In the recent past we have had, “The Smoke” set in a south London fire station, the ITV crime drama, “Broad Church”, as well as, “The Widower” starring Hull’s own Reece Shearsmith, plus Sheridan Smith in, “Mrs. Biggs” and “Cilla”. Then there was the female written, directed and acted cop show, “Scott and Bailey”. BBC Two has similarly given us Belfast set, “The Fall” with Gillian Anderson (although her face seems permanently set in a puzzled look due perhaps, to an over abundance of Botox) plus Keeley Hawes in, “Line of Duty”. All are free to air.
Jeff Daniels, fresh from his success in the media set film, “Good Night and Good Luck” which is set in the McCarthy era, plays journalist with a conscience Will McAvoy who along with partner McKensie McHale (Emily Mortimer is the compulsory Brit in a US drama series) assembles a team of producers and investigative reporters who seek to shine a light into the shadows of US current affairs.
The stories are real (the Bin Laden shooting, the midterm elections and the Boston Marathon attack) but show how the delivery of the news can be debased and twisted to suit the agenda of the network pay masters, and to chase ratings.

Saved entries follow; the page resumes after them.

(** * chat_with_pdf/chatbot.py: the upload-and-chat state handlers

    A shallow embedding of the [State] class of [chatbot.py] and of its
    event handlers [preprocess_image], [extract_text_with_ocr],
    [handle_upload], [chat] and [clear_chat].

    The handlers are written in a small state-and-exception monad over
    the fields of [self] and an explicit [World] (files on disk, printed
    lines, the ordered log of calls into the third-party libraries, and
    the documents held by the vector store).  The third-party libraries
    themselves (PyPDF2, pdf2image, PIL, pytesseract, embedchain) are not
    part of the repository: their behaviour is a parameter, the record
    [Env], and every statement below holds for every [Env]. *)

From stdpp Require Import base gmap strings list.
From Stdlib Require Import Strings.Ascii Strings.Byte Floats DecimalString.

Open Scope string_scope.

(** ** Python values *)

(** Exceptions.  Every exception the libraries raise derives from
    [Exception]; the handlers distinguish [ValueError] (and its
    subclasses) from the rest. *)
Inductive exn_class : Type :=
  | ValueError
  | OtherException.

Record exn : Type := mkExn {
  exn_cls : exn_class;
  exn_str : string          (* str(e), what an f-string prints for {e} *)
}.

Definition is_ValueError (e : exn) : bool :=
  match exn_cls e with
  | ValueError => true
  | OtherException => false
  end.

Inductive result (A : Type) : Type :=
  | Ret (a : A)
  | Raise (e : exn).
Arguments Ret {A} a.
Arguments Raise {A} e.

(** [str.isspace] on the code points below 256: the characters that
    [str.strip()] removes. *)
Definition isspace (c : ascii) : bool :=
  let n := nat_of_ascii c in
  (Nat.leb 9 n && Nat.leb n 13)
  || (Nat.leb 28 n && Nat.leb n 32)
  || Nat.eqb n 133
  || Nat.eqb n 160.

Fixpoint lstrip (s : string) : string :=
  match s with
  | EmptyString => EmptyString
  | String c rest => if isspace c then lstrip rest else s
  end.

(** [rstrip] peels the trailing white space: a character stays when it
    is not a space or when something non-empty survives to its right. *)
Fixpoint rstrip (s : string) : string :=
  match s with
  | EmptyString => EmptyString
  | String c rest =>
      match rstrip rest with
      | EmptyString => if isspace c then EmptyString else String c EmptyString
      | kept => String c kept
      end
  end.

Definition strip (s : string) : string := rstrip (lstrip s).

(** Python truth value of a string: [not s] holds for the empty string. *)
Definition not_str (s : string) : bool :=
  match s with
  | EmptyString => true
  | String _ _ => false
  end.

(** [str(n)] for a non-negative integer. *)
Definition str_of_nat (n : nat) : string := NilZero.string_of_uint (Nat.to_uint n).

(** ** The data of the application *)

(** One entry of [State.messages]: the dict
    [{"role": ..., "content": ...}]. *)
Record Message : Type := mkMessage {
  role : string;
  content : string
}.

(** The fields of [class State(rx.State)]. *)
Record State : Type := mkState {
  messages : list Message;
  db_path : string;
  pdf_filename : string;
  knowledge_base_files : list string;
  user_question : string;
  upload_status : string
}.

(** An [rx.UploadFile]: its name and the bytes [await file.read()]
    returns. *)
Record UploadFile : Type := mkUploadFile {
  filename : string;
  read : list byte
}.

(** The configuration dict that [get_app] hands to [App.from_config]. *)
Record LlmConfig : Type := mkLlmConfig {
  llm_provider : string;
  llm_model : string;
  llm_max_tokens : Z;
  llm_temperature : float;
  llm_stream : bool;
  llm_base_url : string
}.

Record VectordbConfig : Type := mkVectordbConfig {
  vectordb_provider : string;
  vectordb_dir : string
}.

Record EmbedderConfig : Type := mkEmbedderConfig {
  embedder_provider : string;
  embedder_model : string;
  embedder_base_url : string
}.

Record Config : Type := mkConfig {
  llm : LlmConfig;
  vectordb : VectordbConfig;
  embedder : EmbedderConfig
}.

(** [ImageFilter.SHARPEN] is the only filter the program names. *)
Inductive ImageFilter : Type :=
  | SHARPEN.

(** ** The world outside the program, and the monad of the handlers *)

Section Model.

(** A PIL image; the program never looks inside one. *)
Context {Image : Type}.

(** The calls the program makes into the third-party libraries, as
    logged in [calls], oldest first. *)
Inductive Call : Type :=
  | call_PdfReader (path : string)           (* PyPDF2.PdfReader(f) *)
  | call_extract_text (page_number : nat)    (* page.extract_text() *)
  | call_convert_from_path (path : string)   (* pdf2image.convert_from_path *)
  | call_image_to_string (image : Image)     (* pytesseract.image_to_string *)
  | call_from_config (config : Config)       (* embedchain App.from_config *)
  | call_add (config : Config) (source data_type : string)   (* app.add *)
  | call_chat (config : Config) (question : string).         (* app.chat *)

Record World : Type := mkWorld {
  fs : gmap string (list byte);        (* files on disk, by path *)
  stdout : list string;                (* what print() wrote, oldest first *)
  calls : list Call;
  store : gmap string (list (string * string))
    (* per vector-store directory, the (source, data_type) pairs added *)
}.

(** The third-party libraries.  The parsers and the image operations
    answer from their arguments; the vector store and the language model
    answer from the whole world (the store's contents, the history). *)
Record Env : Type := mkEnv {
  upload_path : string -> string;
    (* Path(rx.get_upload_dir()) / name *)
  PdfReader_pages : list byte -> result (list (result string));
    (* PdfReader(f).pages, each page as the outcome of extract_text() *)
  convert_from_path : list byte -> result (list Image);
    (* pdf2image.convert_from_path(path), on the bytes of the file at path *)
  convert_from_path_missing : string -> exn;
    (* what convert_from_path(path) raises when no file is at path *)
  Image_convert_L : Image -> result Image;            (* image.convert("L") *)
  Contrast_enhance : Image -> float -> result Image;
    (* ImageEnhance.Contrast(image).enhance(factor) *)
  Image_filter : Image -> ImageFilter -> result Image;  (* image.filter(f) *)
  image_to_string : Image -> result string;
  NamedTemporaryFile : World -> string;
    (* the name of the file tempfile.NamedTemporaryFile creates *)
  App_from_config : World -> Config -> result unit;
  App_add : World -> Config -> string -> string -> result unit;
  App_chat : World -> Config -> string -> result string
}.
(** The identities in [re._cache] are the indices of the calls that
    made the objects. *)
Lemma re_cache_after_In calls k id :
  In (k, id) (re_cache_after calls) -> calls !! id = Some k.
Proof.
  revert k id. induction calls as [|[p f] calls IH] using rev_ind;
    intros k id; [done|].
  rewrite re_cache_after_snoc. intros H.
  apply re_compile_call_In in H as [H|[-> ->]].
  - apply lookup_app_l_Some. by apply IH.
  - by rewrite list_lookup_middle.
Qed.

Lemma re_cache_after_ok calls : re_cache_ok calls (re_cache_after calls).
Proof.
  intros pattern flags id H. by apply re_cache_after_In, re_cache_get_In.
Qed.

(** The object [re.compile] returns was made by a call, this one or an
    earlier one, with the same pattern and flags. *)
Lemma re_object_id_spec calls pattern flags :
  (calls ++ [(pattern, flags)])%list !! re_object_id calls pattern flags
  = Some (pattern, flags).
Proof.
  unfold re_object_id.
  destruct (re_cache_get pattern flags (re_cache_after calls)) as [id|] eqn:E.
  - apply lookup_app_l_Some. by apply re_cache_after_ok.
  - by rewrite list_lookup_middle.
Qed.

(** A call to [re.compile] leaves in [re._cache] what it holds, as long
    as the cache is not full. *)
Lemma re_compile_call_keeps cache i pattern flags p f id :
  (length cache < _MAXCACHE)%nat ->
  re_cache_get p f cache = Some id ->
  re_cache_get p f (snd (re_compile_call cache i pattern flags)) = Some id.
Proof.
  intros Hlen Hget. unfold re_compile_call.
  destruct (re_cache_get pattern flags cache); [done|].
  destruct (re_compile pattern flags); [|done].
  destruct (negb (Z.land flags DEBUG =? 0)%Z); [done|]. cbn [snd].
  destruct (Nat.leb_spec _MAXCACHE (length cache)); [lia|].
  by rewrite re_cache_get_app, Hget.
Qed.

(** After a call that compiles a pattern without the flag [DEBUG],
    [re._cache] holds the object the call returned. *)
Lemma re_cache_after_holds calls pattern flags cp :
  re_compile pattern flags = Return cp ->
  Z.land flags DEBUG = 0 ->
  re_cache_get pattern flags (re_cache_after (calls ++ [(pattern, flags)])%list)
  = Some (re_object_id calls pattern flags).
Proof.
  intros Hc Hd. rewrite re_cache_after_snoc. unfold re_object_id, re_compile_call.
  destruct (re_cache_get pattern flags (re_cache_after calls)) as [id|] eqn:E;
    [done|].
  rewrite Hc, Hd. cbn [Z.eqb negb snd].
  rewrite re_cache_get_app.
  destruct (_MAXCACHE <=? length (re_cache_after calls))%nat.
  - by rewrite (re_cache_get_tail _ _ _ E), re_cache_get_here.
  - by rewrite E, re_cache_get_here.
Qed.

(** *** The cache of the compiler *)

Lemma compile_pattern_cache_ok s pattern flags :
  cache_ok s -> cache_ok (snd (compile_pattern pattern flags s)).
Proof.
  intros Hs. unfold compile_pattern.
  destruct (_cache s !! cache_key pattern flags) as [o|] eqn:Hk; [done|].
  assert (Hold : forall k o calls,
             _cache s !! k = Some o ->
             exists p f, k = cache_key p f /\
               (re_calls s ++ calls)%list !! obj_id o = Some (p, f) /\
               re_compile p f = Return (obj_pattern o)).
  { intros k o calls Hl. destruct (Hs k o Hl) as (p & f & -> & Hc & Hr).
    exists p, f. split_and!; [done| |done]. by apply lookup_app_l_Some. }
  destruct (re_compile pattern flags) as [p|e] eqn:Hc; simpl.
  - intros k o. simpl. destruct (decide (k = cache_key pattern flags)) as [->|Hne].
    + rewrite lookup_insert_eq. intros [= <-]. exists pattern, flags. simpl.
      split_and!; [done| |done]. apply re_object_id_spec.
    + rewrite lookup_insert_ne; [|done]. apply Hold.
  - destruct e; intros k o; simpl; apply Hold.
Qed.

As you would expect from the creator of the hit White House based show, “The West Wing” the dialogue is snappy and the characters sassy.

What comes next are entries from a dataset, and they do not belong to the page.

(** * The external-dns webhook protocol handler of external-dns-glesys

    A shallow embedding of [webhook/webhook.go]: the media-type negotiator,
    the header check and the four HTTP handlers, over a model of Go's
    [http.ResponseWriter], followed by the properties of the handlers. *)

From Stdlib Require Import ZArith Ascii String List Lia.
From stdpp Require Import base option gmap strings.

Open Scope string_scope.
Open Scope Z_scope.

(** ** Constants of [webhook.go] *)

Definition mediaTypeFormat : string := "application/external.dns.webhook+json;".
Definition contentTypeHeader : string := "Content-Type".
Definition contentTypePlaintext : string := "text/plain".
Definition acceptHeader : string := "Accept".
Definition varyHeader : string := "Vary".
Definition supportedMediaVersions : string := "1".
Definition healthPath : string := "/health".

(** Status codes of [net/http] used by the handlers. *)
Definition StatusOK : Z := 200.
Definition StatusNoContent : Z := 204.
Definition StatusNotModified : Z := 304.
Definition StatusBadRequest : Z := 400.
Definition StatusNotAcceptable : Z := 406.
Definition StatusUnsupportedMediaType : Z := 415.
Definition StatusInternalServerError : Z := 500.

(** ** Go values used by the code *)

(** A Go [error] value; [nil] is [None] of [option error]. *)
Inductive error : Type := errorString (msg : string).

Definition Error (e : error) : string := match e with errorString m => m end.

(** [fmt.Errorf] at a format without verbs is [errors.New]. *)
Definition errors_New (msg : string) : error := errorString msg.

(** [len] of a Go string, an [int]. *)
Definition len (s : string) : Z := Z.of_nat (String.length s).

The liberal, progressive agenda that Sorkin pursues is not hidden, but he does dish it out to the elite east coast Democratic strand as well as referring the GOP’s nutty faction as, “Tea Party Taliban” and this is not a preachy show.
The tensions are played out via hugely intelligent and well argued quick fire interactions between highly eloquent characters.

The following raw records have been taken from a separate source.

(** * Hand_gesture_mouse_control.py: the per-frame gesture pipeline

    A shallow embedding of [map_with_margin], of the body of the
    [while True] loop of [capture_loop], of the single-slot queue with
    [update_overlay] and of the overlay's [paintEvent], followed by the
    properties the specification states about them and by further
    properties of the code.

    Numbers.  Landmark coordinates, [SMOOTH_ALPHA], [CAMERA_MARGIN] and the
    two thresholds are Python floats.  The loop is modelled with exact
    rationals ([Q]) in their place: every arithmetic expression of the
    source is kept as written, but the rounding of binary64 is not part of
    that model.  Pixel coordinates are Python ints and are modelled as [Z].
    Module [Binary64] holds the numeric blocks once more, on IEEE doubles:
    the contract of [map_with_margin] is stated and proved there, and the
    worked scenarios are evaluated with it.

    Effects.  The calls the loop makes on the [pynput] mouse controller, on
    the process ([os._exit]) and on the single-slot queue are recorded, in
    program order, as a list of [call]s per loop iteration.  [print], the
    OpenCV preview window and the camera handle are not recorded. *)

From stdpp Require Import gmap strings.
From Stdlib Require Import QArith Qround Lqa Lia Floats.

Local Open Scope Q_scope.

(** ** Python primitives on numbers *)

Module Py.

(** [a < b] on numbers, as a boolean. *)
Definition ltb (a b : Q) : bool := (Qnum a * QDen b <? Qnum b * QDen a)%Z.

(** [a > b]. *)
Definition gtb (a b : Q) : bool := ltb b a.

(** [int(q)]: truncation towards zero. *)
Definition int (q : Q) : Z := (Qnum q ÷ Z.pos (Qden q))%Z.

(** [max(a, b)] keeps its first argument unless the second is strictly
    greater; [min(a, b)] keeps it unless the second is strictly smaller. *)
Definition max (a b : Q) : Q := if gtb b a then b else a.
Definition min (a b : Q) : Q := if ltb b a then b else a.

End Py.

Notation "a <? b" := (Py.ltb a b) : Q_scope.
Notation "a >? b" := (Py.gtb a b) : Q_scope.

(** ** User constants *)

Definition SMOOTH_ALPHA : Q := 0.30.
Definition CAMERA_MARGIN : Q := 0.10.

(** ** Mapping helper *)

(** [map_with_margin(val, margin)].  The division raises
    [ZeroDivisionError] when [1 - 2 * margin] is zero: [None]. *)
Definition map_with_margin (val margin : Q) : option Q :=
  if Qeq_bool (1 - 2 * margin) 0 then None
  else
    let val := (val - margin) / (1 - 2 * margin) in
    Some (Py.min (Py.max val 0) 1).

(** The contract in the words of the specification. *)
Definition clamp (v lo hi : Q) : Q :=
  if Qlt_le_dec v lo then lo else if Qlt_le_dec hi v then hi else v.


(** What [map_with_margin] returns at [CAMERA_MARGIN] (see
    [map_with_margin_camera]). *)
Definition mapped (val : Q) : Q :=
  Py.min (Py.max ((val - CAMERA_MARGIN) / (1 - 2 * CAMERA_MARGIN)) 0) 1.

(** ** Landmarks *)

Module Landmark.
(** One normalized landmark of MediaPipe: [lm[i].x], [lm[i].y]. *)
Record t := mk { x : Q; y : Q }.
End Landmark.

(** [lm = hand_landmarks.landmark], the landmark container of the first
    detected hand.  Its class belongs to MediaPipe, not to the repository;
    the loop uses two of its operations, which are what the model keeps:
    [getitem lm i] is [lm[i]] and [contains lm i] is the outcome of
    [i in lm]. *)
Record landmarks := {
  getitem : nat -> Landmark.t;
  contains : nat -> bool
}.

Coercion getitem : landmarks >-> Funclass.

(** ** Finger states, computed from the landmarks of one frame *)

Definition middle_down (lm : landmarks) : bool :=
  Landmark.y (lm 12%nat) >? Landmark.y (lm 10%nat).
Definition ring_down (lm : landmarks) : bool :=
  Landmark.y (lm 16%nat) >? Landmark.y (lm 14%nat).
Definition pinky_down (lm : landmarks) : bool :=
  Landmark.y (lm 20%nat) >? Landmark.y (lm 18%nat).
Definition index_down (lm : landmarks) : bool :=
  Landmark.y (lm 8%nat) >? Landmark.y (lm 6%nat).

Definition CURL_THRESHOLD : Q := 0.04.
Definition STRONG_UP_THRESHOLD : Q := 0.04.

Definition index_strong_up (lm : landmarks) : bool :=
  Landmark.y (lm 8%nat) <? Landmark.y (lm 6%nat) - STRONG_UP_THRESHOLD.
Definition pinky_strong_up (lm : landmarks) : bool :=
  Landmark.y (lm 20%nat) <? Landmark.y (lm 18%nat) - STRONG_UP_THRESHOLD.
Definition middle_strong_down (lm : landmarks) : bool :=
  Landmark.y (lm 12%nat) >? Landmark.y (lm 10%nat) + CURL_THRESHOLD.
Definition ring_strong_down (lm : landmarks) : bool :=
  Landmark.y (lm 16%nat) >? Landmark.y (lm 14%nat) + CURL_THRESHOLD.

(** The condition of the termination test: the strict "rock and roll"
    gesture. *)
Definition rock_and_roll (lm : landmarks) : bool :=
  index_strong_up lm && pinky_strong_up lm
  && middle_strong_down lm && ring_strong_down lm.

(** The four strong conditions in the words of the specification, with
    the image y axis growing downwards. *)
Definition strong_conditions (lm : landmarks) : Prop :=
  Landmark.y (lm 8%nat) < Landmark.y (lm 6%nat) - 0.04
  /\ Landmark.y (lm 20%nat) < Landmark.y (lm 18%nat) - 0.04
  /\ Landmark.y (lm 10%nat) + 0.04 < Landmark.y (lm 12%nat)
  /\ Landmark.y (lm 14%nat) + 0.04 < Landmark.y (lm 16%nat).

(** ** Calls on the outside world *)

Module Button.
(** [pynput.mouse.Button]. *)
Inductive t := left | right.

Definition eqb (a b : t) : bool :=
  match a, b with
  | left, left | right, right => true
  | _, _ => false
  end.
End Button.

Inductive call :=
| set_position (x y : Z)            (* mouse.position = (x, y) *)
| press (b : Button.t)              (* mouse.press(b) *)
| release (b : Button.t)            (* mouse.release(b) *)
| os_exit                           (* os._exit(0) *)
| put_nowait (tips_scr : gmap (nat * nat) (Z * Z))
             (active_gestures : gmap (nat * nat) bool).
                                    (* tip_queue.put_nowait((tips_scr, active_gestures)) *)

(** ** State carried from one loop iteration to the next *)

Record state := {
  prev_x : Z;
  prev_y : Z;
  middle_grabbed : bool;
  pinky_was_down : bool;
  ring_was_down : bool;
  all_fingers_were_down : bool
}.

(** The assignments before [while True]. *)
Definition initial : state :=
  {| prev_x := 0; prev_y := 0; middle_grabbed := false;
     pinky_was_down := false; ring_was_down := false;
     all_fingers_were_down := false |}.

(** What one iteration is given: [cap.read()] failed, or a frame was read,
    MediaPipe found a hand or not, and [waitKey] saw ESC/q or not. *)
Inductive frame :=
| read_failed
| captured (multi_hand_landmarks : option landmarks) (quit_key : bool).

(** How one iteration ends. *)
Inductive control :=
| next_frame (st : state)
| loop_break
| process_exit.

(** ** The blocks of the loop body *)

(** Cursor smoothing: [int(prev + SMOOTH_ALPHA * (cursor - prev))]. *)
Definition smooth (prev cursor : Z) : Z :=
  Py.int (inject_Z prev + SMOOTH_ALPHA * inject_Z (cursor - prev)).

(** The termination test.  [None]: the process exits; otherwise the new
    value of [all_fingers_were_down]. *)
Definition terminate (rock all_fingers_were_down : bool) : option bool :=
  if rock then
    if negb all_fingers_were_down then None else Some true
  else Some false.

(** Grab with the middle finger: calls and new [middle_grabbed]. *)
Definition grab (middle_down middle_grabbed : bool) : list call * bool :=
  if middle_down then
    if negb middle_grabbed then ([press Button.left], true)
    else ([], middle_grabbed)
  else
    if middle_grabbed then ([release Button.left], false)
    else ([], middle_grabbed).

(** Right click with the ring finger: calls and new [ring_was_down]. *)
Definition right_click (ring_down ring_was_down : bool) : list call * bool :=
  if ring_down then
    if negb ring_was_down then
      ([press Button.right; release Button.right], true)
    else ([], ring_was_down)
  else ([], false).

(** Click with the pinky: calls and new [pinky_was_down]. *)
Definition click (pinky_down pinky_was_down : bool) : list call * bool :=
  if pinky_down then
    if negb pinky_was_down then
      ([press Button.left; release Button.left], true)
    else ([], pinky_was_down)
  else ([], false).

Definition fingertip_indices : list nat := [8; 12; 16; 20]%nat.

Section Screen.

(** [scr_w, scr_h = screen_size()]. *)
Variables scr_w scr_h : Z.

(** The loop over [fingertip_indices] that fills [tips_scr]. *)
Definition project (lm : landmarks) : option (gmap (nat * nat) (Z * Z)) :=
  foldl
    (fun acc i =>
       tips_scr ← acc;
       if contains lm i then
         mapped_fx ← map_with_margin (Landmark.x (lm i)) CAMERA_MARGIN;
         mapped_fy ← map_with_margin (Landmark.y (lm i)) CAMERA_MARGIN;
         Some (<[(0%nat, i) := (Py.int (inject_Z scr_w * mapped_fx),
                                Py.int (inject_Z scr_h * mapped_fy))]> tips_scr)
       else Some tips_scr)
    (Some ∅) fingertip_indices.

(** The branch [if res.multi_hand_landmarks:].  The result holds the calls
    made and, unless the process exited, the new state with the two
    dictionaries of the frame. *)
Definition on_hand (st : state) (lm : landmarks)
  : option (list call
            * option (state * gmap (nat * nat) (Z * Z) * gmap (nat * nat) bool)) :=
  let index_tip := lm 8%nat in
  mapped_x ← map_with_margin (Landmark.x index_tip) CAMERA_MARGIN;
  mapped_y ← map_with_margin (Landmark.y index_tip) CAMERA_MARGIN;
  let cursor_x := Py.int (mapped_x * inject_Z scr_w) in
  let cursor_y := Py.int (mapped_y * inject_Z scr_h) in
  let smooth_x := smooth (prev_x st) cursor_x in
  let smooth_y := smooth (prev_y st) cursor_y in
  let moved := [set_position smooth_x smooth_y] in
  let active_gestures : gmap (nat * nat) bool := <[(0%nat, 8%nat) := true]> ∅ in
  match terminate (rock_and_roll lm) (all_fingers_were_down st) with
  | None => Some (moved ++ [os_exit], None)
  | Some all_fingers_were_down' =>
      let '(grabbed, middle_grabbed') := grab (middle_down lm) (middle_grabbed st) in
      let active_gestures := <[(0%nat, 12%nat) := middle_down lm]> active_gestures in
      let '(right_clicked, ring_was_down') :=
        right_click (ring_down lm) (ring_was_down st) in
      let active_gestures := <[(0%nat, 16%nat) := ring_down lm]> active_gestures in
      let '(clicked, pinky_was_down') := click (pinky_down lm) (pinky_was_down st) in
      let active_gestures := <[(0%nat, 20%nat) := pinky_down lm]> active_gestures in
      tips_scr ← project lm;
      Some (moved ++ grabbed ++ right_clicked ++ clicked,
            Some ({| prev_x := smooth_x; prev_y := smooth_y;
                     middle_grabbed := middle_grabbed';
                     pinky_was_down := pinky_was_down';
                     ring_was_down := ring_was_down';
                     all_fingers_were_down := all_fingers_were_down' |},
                  tips_scr, active_gestures))
  end.

(** One iteration of [while True].  [None]: the iteration raised. *)
Definition loop_body (st : state) (f : frame) : option (list call * control) :=
  match f with
  | read_failed => Some ([], next_frame st)
  | captured multi_hand_landmarks quit_key =>
      '(calls, r) ← match multi_hand_landmarks with
                    | Some lm => on_hand st lm
                    | None => Some ([], Some (st, ∅, ∅))
                    end;
      match r with
      | None => Some (calls, process_exit)
      | Some (st', tips_scr, active_gestures) =>
          Some (calls ++ [put_nowait tips_scr active_gestures],
                if quit_key then loop_break else next_frame st')
      end
  end.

This week instalment, “Oh Shenandoah” caused Hadley Freeman of the Gruniard to get herself in a state of righteous indignation over a rape storyline. This issue in itself is an absolute hornets’ nest, and it takes a brave writer, especially if he is a man to take it on.
The premise is that a female student at an Ivy League school is raped by two men known to her, as a result of alcoholic intoxication. The police and the DA’s Office feel there is no case to answer due to vexed question of consent. The girl waives anonymity and names her assailant by setting up a name and shame website. ACN, the news network where the drama is set have been taken over by a new owner who demands modern, viewer driven content. He wants to put the girl and her attacker in the studio in a head to head debate.
Don (Thomas Sadoski) is a principled producer in his mid 30’s who still believes in the values of quality, non tabloid journalism and is repelled by the Jeremy Kyle slide that ACN is following to get a bump in the ratings.
In an absolutely riveting piece of television Don explains to the student just how the US judicial system is set up to make rape a virtually impossible crime to prosecute. He also suggests that name and shame websites are basically unconstitutional as well as morally repellent. It is so obvious what Sorkin is driving at and I viewed this as extremely pro women by pointing out that the reason that the student was forced into a potential tabloid gawpfest was due to the inherent failure of the law to protect victims of rape.
Freeman however wrote that Sorkin was in trouble as he appears, “to suggest that women who report sexual assault should shut up”. I fear that in her rush to judgement and by writing an oh so clever imaginary conversation involving Sorkin, she has completely missed the point. Which was to my mind that he was trying to create a discussion of why men and women are forced to shut up about being raped, and that he is holding up a mirror to America (and other countries including the UK) regarding a rape culture and how it treats sexual assault victims.
But the fact that the “Newsroom” produces such strong responses and meaningful discussion about issues that really matter is a testament of just what a great and watchable show it is.
This is its final season but it will be watched over and over as an example of what television setting the agenda is capable of.